Take Three!
It seems impossible to write about the last days of film without at least trying address the impact of digital, but, as I have reminded myself, this isn’t that kind of post. A photographer friend shared this link yesterday on Facebook and it is definitely worth the share here and the words that go with it. Photographer Robert Burley’s Daily Beast Gallery The Last Days of Film is a serene look back at the dismantling of the analogue age of our medium. It is a look into what was once institutional and inseparable from photography, it is a look at the dismantling of what some thought would always be.
There was a time when there was no photography without Kodak, Agfa, Fuji, Ilfrod or the like and I understand how for some, it is impossible to think of photography without them. In 2005 Burley ironically turned the lens of his sheet film camera to the process of obsolescence as studio photographers retired and industry giants wound down production in some cases bringing to the ground with dynamite icons of the industry.

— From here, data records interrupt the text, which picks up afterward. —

(* ===== verification/Pipe.v ===== *)
(** Pipes (kernel/pipe.c) shared by any number of reading and writing processes.

    A process holds [pi->lock] from one [acquire] or wake-up to the next [sleep]
    or [release]; these stretches are the atomic steps of the system [psys], and
    processes interleave between them in any order.  The ring buffer keeps its
    [uint] counters at 32 bits, where they wrap around.  The lists [sent] and
    [taken] record, for the theorems only, which process put or took which byte. *)

From S2P Require Import Prelude.

Definition PIPESIZE : Z := 512.

(** [struct pipe] without its lock; [freed] after the [kfree] in [pipeclose]. *)
Record pipe := mk_pipe {
  pi_data : list Z;
  nread : Z;
  nwrite : Z;
  readopen : Z;
  writeopen : Z;
  freed : bool
}.

Inductive status := Ready | Asleep | Done (r : Z).

(** A process inside [pipewrite(pi, addr, n)] or [piperead(pi, addr, n)] with its
    loop counter [i].  [src i] is what [copyin] of the byte at [addr + i] gives,
    [None] for -1; [dst i] tells whether [copyout] to [addr + i] succeeds; [got]
    are the bytes copied out so far. *)
Inductive thread :=
| Writer (src : Z → option Z) (n i : Z) (st : status)
| Reader (dst : Z → bool) (n : Z) (got : list Z) (st : status).

Record psys := mk_psys {
  pi : pipe;
  threads : list thread;
  sent : list (nat * Z);
  taken : list (nat * Z)
}.

Definition set_pi (p : pipe) (s : psys) : psys := mk_psys p (threads s) (sent s) (taken s).
Definition set_threads (ts : list thread) (s : psys) : psys := mk_psys (pi s) ts (sent s) (taken s).

(** ** Waking up: the channels are [&pi->nread] for readers and [&pi->nwrite] for
    writers. *)

Definition wake_reader (t : thread) : thread :=
  match t with Reader dst n got Asleep => Reader dst n got Ready | _ => t end.

Definition wake_writer (t : thread) : thread :=
  match t with Writer src n i Asleep => Writer src n i Ready | _ => t end.

Definition wakeup_nread : M psys unit := modify (λ s, set_threads (wake_reader <$> threads s) s).
Definition wakeup_nwrite : M psys unit := modify (λ s, set_threads (wake_writer <$> threads s) s).

(** ** The ring *)

(** [pi->data[pi->nwrite++ % PIPESIZE] = ch] *)
Definition ring_put (k : nat) (ch : Z) : M psys unit := modify (λ s,
  let p := pi s in
  mk_psys (mk_pipe (<[Z.to_nat (nwrite p mod PIPESIZE) := ch]> (pi_data p)) (nread p) (w32 (nwrite p + 1))
             (readopen p) (writeopen p) (freed p))
    (threads s) (sent s ++ [(k, ch)]) (taken s)).

(** [ch = pi->data[pi->nread++ % PIPESIZE]] *)
Definition ring_take (k : nat) : M psys Z := λ s,
  let p := pi s in
  let ch := default 0 (pi_data p !! Z.to_nat (nread p mod PIPESIZE)) in
  Ok (ch, mk_psys (mk_pipe (pi_data p) (w32 (nread p + 1)) (nwrite p) (readopen p) (writeopen p) (freed p))
            (threads s) (sent s) (taken s ++ [(k, ch)])).

(** ** pipewrite

    [kill i] is the value of [pr->killed] seen by the test before byte [i]. *)

Definition pipewrite_body (k : nat) (kill : Z → bool) (src : Z → option Z) (n : Z) (i : Z) :
    M psys (Z + Z * status) :=
  if i <? n then
    p ← gets pi;
    if (readopen p =? 0) || kill i then mret (inr (i, Done (-1)))
    else if nwrite p =? w32 (nread p + PIPESIZE) then
      wakeup_nread;; mret (inr (i, Asleep))
    else
      match src i with
      | None => wakeup_nread;; mret (inr (i, Done i))
      | Some ch => ring_put k ch;; mret (inl (i + 1))
      end
  else wakeup_nread;; mret (inr (i, Done i)).

Definition pipewrite (k : nat) (kill : Z → bool) (src : Z → option Z) (n i : Z) : M psys (Z * status) :=
  loop (Z.to_nat PIPESIZE + 2) (pipewrite_body k kill src n) i.

(** ** piperead *)

Definition piperead_body (k : nat) (dst : Z → bool) (n : Z) (got : list Z) : M psys (list Z + list Z) :=
  let i := Z.of_nat (length got) in
  if i <? n then
    p ← gets pi;
    if nread p =? nwrite p then mret (inr got)
    else
      ch ← ring_take k;
      if dst i then mret (inl (got ++ [ch])) else mret (inr got)
  else mret (inr got).

Definition piperead (k : nat) (killed : bool) (dst : Z → bool) (n : Z) : M psys (list Z * status) :=
  p ← gets pi;
  if (nread p =? nwrite p) && truth (writeopen p) then
    if killed then mret ([], Done (-1)) else mret ([], Asleep)
  else
    got ← loop (Z.to_nat PIPESIZE + 2) (piperead_body k dst n) [];
    wakeup_nwrite;;
    mret (got, Done (Z.of_nat (length got))).

(** ** Processes *)

(** One stretch of process [k] with the lock held.  The memory of the pipe must
    still be there. *)
Definition run_thread (k : nat) (kill : Z → bool) : M psys unit :=
  s ← gets id;
  if freed (pi s) then wild 0
  else
    match threads s !! k with
    | Some (Writer src n i Ready) =>
        r ← pipewrite k kill src n i;
        modify (λ s, set_threads (<[k := Writer src n r.1 r.2]> (threads s)) s)
    | Some (Reader dst n got Ready) =>
        r ← piperead k (kill 0) dst n;
        modify (λ s, set_threads (<[k := Reader dst n r.1 r.2]> (threads s)) s)
    | _ => mret tt
    end.

(** [pipeclose(pi, writable)] *)
Definition pipeclose (writable : bool) : M psys unit :=
  (if writable
   then modify (λ s, let p := pi s in
          set_pi (mk_pipe (pi_data p) (nread p) (nwrite p) (readopen p) 0 (freed p)) s);; wakeup_nread
   else modify (λ s, let p := pi s in
          set_pi (mk_pipe (pi_data p) (nread p) (nwrite p) 0 (writeopen p) (freed p)) s);; wakeup_nwrite);;
  p ← gets pi;
  if (readopen p =? 0) && (writeopen p =? 0)
  then modify (set_pi (mk_pipe (pi_data p) (nread p) (nwrite p) (readopen p) (writeopen p) true))
  else mret tt.

(** [pipealloc]: the page from [kalloc] holds whatever it held. *)
Definition new_pipe (page : list Z) : psys := mk_psys (mk_pipe page 0 0 1 1 false) [] [] [].

Definition finished (t : thread) : bool :=
  match t with Writer _ _ _ (Done _) | Reader _ _ _ (Done _) => true | _ => false end.
Definition is_writer (t : thread) : bool := match t with Writer _ _ _ _ => true | _ => false end.

(** [kill] makes a sleeping process runnable. *)
Definition interrupt (t : thread) : thread := wake_reader (wake_writer t).

(** The system: processes enter [pipewrite] and [piperead] through an open end,
    run, are killed, and close an end that nobody uses any more (the reference
    counts of the file table see to that).  [K] restricts how [pr->killed] may
    change while the lock is held. *)
Inductive psys_step (K : (Z → bool) → Prop) : psys → psys → Prop :=
| step_write (s : psys) (src : Z → option Z) (n : Z) :
    writeopen (pi s) ≠ 0 → psys_step K s (set_threads (threads s ++ [Writer src n 0 Ready]) s)
| step_read (s : psys) (dst : Z → bool) (n : Z) :
    readopen (pi s) ≠ 0 → psys_step K s (set_threads (threads s ++ [Reader dst n [] Ready]) s)
| step_run (s : psys) k kill t s' :
    threads s !! k = Some t → finished t = false → K kill → run_thread k kill s = Ok (tt, s') →
    psys_step K s s'
| step_kill (s : psys) k t :
    threads s !! k = Some t → psys_step K s (set_threads (<[k := interrupt t]> (threads s)) s)
| step_close (s : psys) (w : bool) s' :
    (if w then writeopen (pi s) else readopen (pi s)) ≠ 0 →
    Forall (λ t, is_writer t = w → finished t = true) (threads s) →
    pipeclose w s = Ok (tt, s') → psys_step K s s'.

Inductive reachable (K : (Z → bool) → Prop) : psys → Prop :=
| reach_new page : length page = Z.to_nat PIPESIZE → reachable K (new_pipe page)
| reach_step s s' : reachable K s → psys_step K s s' → reachable K s'.

(** [pr->killed] may change at any time; or only while the lock is not held. *)
Definition any_time (kill : Z → bool) : Prop := True.
Definition steady (kill : Z → bool) : Prop := ∀ i, kill i = kill 0.

(** ** The ring as a queue *)

Definition used (p : pipe) : Z := w32 (nwrite p - nread p).

Definition contents (p : pipe) : list Z :=
  (λ j, default 0 (pi_data p !! Z.to_nat (w32 (nread p + j) mod PIPESIZE))) <$> seqZ 0 (used p).

Record ring_ok (p : pipe) : Prop := {
  ring_len : length (pi_data p) = Z.to_nat PIPESIZE;
  ring_r : 0 <= nread p < 2 ^ 32;
  ring_w : 0 <= nwrite p < 2 ^ 32;
  ring_used : used p <= PIPESIZE
}.

Lemma w32_mod_ring z : w32 z mod PIPESIZE = z mod PIPESIZE.
Proof.
  unfold w32, PIPESIZE. change (2 ^ 32) with (512 * 2 ^ 23).
  rewrite Z.rem_mul_r by lia. rewrite Z.mul_comm, Z_mod_plus_full, Z.mod_mod by lia. done.
Qed.

Lemma used_nonneg p : 0 <= used p.
Proof. unfold used, w32. apply Z.mod_pos_bound. lia. Qed.

Lemma length_contents p : Z.of_nat (length (contents p)) = used p.
Proof. unfold contents. rewrite length_fmap, length_seqZ. pose proof (used_nonneg p). lia. Qed.

Lemma contents_full p : ring_ok p → nwrite p = w32 (nread p + PIPESIZE) ↔ used p = PIPESIZE.
Proof. intros [_ Hr Hw _]. unfold used, w32, PIPESIZE. Z.div_mod_to_equations. lia. Qed.

Lemma contents_empty p : ring_ok p → nread p = nwrite p ↔ contents p = [].
Proof.
  intros [_ Hr Hw _]. rewrite <- (length_zero_iff_nil (contents p)).
  assert (length (contents p) = 0%nat ↔ used p = 0) as -> by (rewrite <- length_contents; lia).
  unfold used, w32. Z.div_mod_to_equations. lia.
Qed.

Definition pipe_put (ch : Z) (p : pipe) : pipe :=
  mk_pipe (<[Z.to_nat (nwrite p mod PIPESIZE) := ch]> (pi_data p)) (nread p) (w32 (nwrite p + 1))
    (readopen p) (writeopen p) (freed p).

Definition pipe_take (p : pipe) : pipe :=
  mk_pipe (pi_data p) (w32 (nread p + 1)) (nwrite p) (readopen p) (writeopen p) (freed p).

Lemma put_used p ch : ring_ok p → used p < PIPESIZE → used (pipe_put ch p) = used p + 1.
Proof.
  intros [_ Hr Hw _] Hu. unfold used, w32, PIPESIZE in *. simpl. unfold w32. Z.div_mod_to_equations. lia.
Qed.

Lemma put_ok p ch : ring_ok p → used p < PIPESIZE →
  ring_ok (pipe_put ch p) ∧ contents (pipe_put ch p) = contents p ++ [ch].
Proof.
  intros Hok Hu. pose proof (put_used p ch Hok Hu) as Hu'. pose proof (used_nonneg p) as Hn.
  assert (Hlast : w32 (nread p + used p) mod PIPESIZE = nwrite p mod PIPESIZE).
  { rewrite w32_mod_ring. destruct Hok as [_ Hr Hw _].
    assert (nwrite p = w32 (nread p + used p)) as -> by (unfold used, w32; Z.div_mod_to_equations; lia).
    by rewrite w32_mod_ring. }
  assert (Hb : 0 <= nwrite p mod PIPESIZE < PIPESIZE) by (apply Z.mod_pos_bound; unfold PIPESIZE; lia).
  split.
  - destruct Hok as [Hl Hr Hw _]. split; simpl.
    + by rewrite length_insert.
    + done.
    + unfold w32. apply Z.mod_pos_bound. lia.
    + lia.
  - unfold contents. rewrite Hu', seqZ_app, fmap_app by lia. change (nread (pipe_put ch p)) with (nread p).
    cbn [pi_data pipe_put]. f_equal.
    + apply list_fmap_ext. intros j x Hx%lookup_seqZ. rewrite list_lookup_insert_ne; [done|].
      rewrite <- Hlast, !w32_mod_ring. unfold PIPESIZE in *. Z.div_mod_to_equations. lia.
    + change (seqZ (0 + used p) 1) with [used p]. cbn [fmap list_fmap].
      rewrite Hlast, list_lookup_insert_eq; [done|]. rewrite (ring_len _ Hok). lia.
Qed.

Lemma take_ok p : ring_ok p → nread p ≠ nwrite p →
  ring_ok (pipe_take p) ∧
  contents p = default 0 (pi_data p !! Z.to_nat (nread p mod PIPESIZE)) :: contents (pipe_take p).
Proof.
  intros [Hl Hr Hw Hu] Hne.
  assert (Hu' : used (pipe_take p) = used p - 1 ∧ 0 < used p).
  { unfold used, w32 in *. simpl. unfold w32. Z.div_mod_to_equations. lia. }
  split.
  - split; simpl; [done|unfold w32; apply Z.mod_pos_bound; lia|done|]. lia.
  - unfold contents. rewrite (proj1 Hu'). change (nread (pipe_take p)) with (w32 (nread p + 1)).
    change (pi_data (pipe_take p)) with (pi_data p).
    rewrite (seqZ_cons 0 (used p)) by lia. cbn [fmap list_fmap]. f_equal.
    + rewrite Z.add_0_r, w32_mod_ring. done.
    + rewrite <- Z.sub_1_r. rewrite <- (fmap_add_seqZ 1 0), <- list_fmap_compose.
      apply list_fmap_ext. intros j x Hx. unfold compose.
      assert (w32 (w32 (nread p + 1) + x) mod PIPESIZE = w32 (nread p + (1 + x)) mod PIPESIZE) as ->; [|done].
      rewrite !w32_mod_ring, Zplus_mod, w32_mod_ring, <- Zplus_mod. f_equal. lia.
Qed.

(** ** One stretch of a process *)

(** The ends and the memory of the pipe are as they were. *)
Definition same_ends (p p' : pipe) : Prop :=
  readopen p' = readopen p ∧ writeopen p' = writeopen p ∧ freed p' = freed p.

Record wrote (k : nat) (src : Z → option Z) (i i' : Z) (s s' : psys) (bs : list Z) : Prop := {
  wr_ring : ring_ok (pi s');
  wr_contents : contents (pi s') = contents (pi s) ++ bs;
  wr_sent : sent s' = sent s ++ (pair k <$> bs);
  wr_taken : taken s' = taken s;
  wr_ends : same_ends (pi s) (pi s');
  wr_le : i <= i';
  wr_open : i < i' → readopen (pi s) ≠ 0;
  wr_bytes : Some <$> bs = src <$> seqZ i (i' - i)
}.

In the screen grab above Burley shows the implosion of Kodak buildings in Rochester, New York and it is only one image of the 70 or so images that appear in his book The Disappearance of Darkness: Photography at the End of the Analog Era. Look at his photos and read the captions.
Fortunately I think there will always be a niche market for film and the Impossible Project is pretty good evidence of that. I know a lot of photographers with stashes of quietly expiring film in our fridges and on our shelves, in fact, on a shelf above my computer sit two rolls of Ektachrome 100VS and a roll of Tri-X, and there is more stashed in drawers and cupboards around my apartment.